I’m not sure if this is the right forum for this but here goes:

I have an servlet/jsp webapp called “intro”. Via Tomcat, the link is www.mysite.com/intro.

I’m developing this app in Eclipse. How can I change the name of the extension, so that the link will be www.mysite.com/newName?

I tried to google this, and came across refactoring but that didn’t work… thanks in advance.

I think you should do it in web.xml, just override the default welcome file list


<welcome-file-list>
        <welcome-file>index.jsp</welcome-file>
    </welcome-file-list>

Because if you do it in server.xml then it will set default page for all the webapplications in tomcat

I believe you’re talking about your sites context?

So, do you have www.mysite.com/intro/index.jsp working? OR do you have www.mysite.com/intro.jsp working?

And do you want www.mysite.com/newname/index.jsp working?

If so, that is a setting in your tomcat server.xml under the <context> section.

You would rename your “path” from path=“/intro” to path=“newname”.

Also if you setup a J2EE type project in eclipse you can edit your .settings/org.eclipse.wst.common.component file and change the “context-root” property and then perform a clean… on your Server so that everything gets re-published properly.

Thanks for the quick response!

I apologize for not specifying, in the address bar the user would only have to type in www.mysite.com/intro and the page that actually loads is www.mysite.com/intro/index.html

I tried your solution. Under the context in server.xml I changed the path to /newname instead of /intro, but then when restarting the server I received this error:

“Could not load the Tomcat server configuration at \Servers\Tomcat v6.0 Server at localhost-config. The configuration may be corrupt or incomplete.”

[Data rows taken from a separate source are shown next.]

(** * wolf-agent: the readiness-gated streaming proxy of cmd/wolf-agent/main.go

    A shallow embedding of [main] (the monitor goroutine, the three HTTP
    handlers and the body-relay loop) together with the properties the
    specification states about them.

    Conventions.
    - Every call that leaves the handler (logging, the ResponseWriter, the
      backend transport, the response body, the Go library) is recorded as
      an [event]; a run of a function is the list of events it performs,
      in program order, and the way it ends ([exit]).
    - Go values that are shared by reference and mutated ([http.Header]
      maps) live in a store and are named by locations.
    - What the outside world answers (backend responses, body reads, client
      writes, [os.Stat], [net.Dial]) is an explicit parameter.
    - The Go library functions the handler calls ([url.JoinPath], the URL
      parsing of [http.NewRequest], the canonical header keys, the order
      of a map iteration) and the backend are the fields of the class
      [Env]; a concrete model of the library functions is given in
      [GoStd] and used for the examples and for the facts on clean
      paths. *)

From Stdlib Require Import ZArith Ascii String List Lia DecimalString.
From Stdlib.Strings Require Import Byte.
From stdpp Require Import base gmap strings list fin_maps.

Local Open Scope string_scope.
Local Open Scope Z_scope.
Local Open Scope list_scope.

(** ** Go values *)

(** A Go [error] value. The handler only distinguishes [io.EOF] from every
    other error. *)
Inductive error : Type :=
| io_EOF
| Err (msg : string).

(** [err.Error()] *)
Definition error_msg (e : error) : string :=
  match e with
  | io_EOF => "EOF"
  | Err msg => msg
  end.

Definition is_EOF (e : error) : bool :=
  match e with
  | io_EOF => true
  | Err _ => false
  end.

(** A location in the store: the identity of a Go map object. *)
Definition loc := nat.

(** [http.Header]: a map from key to the list of its values. *)
Abbreviation Header := (gmap string (list string)).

If I changed the path back to /intro instead of /newname the server will once again work…

Thoughts? Many thx…

Nevermind, it works… thanks!

I had left the server.xml file open, and I guess that was causing the errors. :smiley:

Actually after editing your server.xml file in eclipse (Servers/Tomcat v6.0 Server at localhost-config/server.xml) I found that I have to do a (right click) Clean… (and republish) on that server in the Server tab.

Only after doing a clean/republish will your newly edited server.xml file take effect.

Glad everything worked out for you.

I forgot to mention that the above posts work only for the Galileo release of Eclipse.

It seems to me that previous versions of Eclipse required the .metadata\.metadata\.plugins\org.eclipse.wst.server.core\ mp0\conf\server.xml file to be edited directly for server changes to take affect.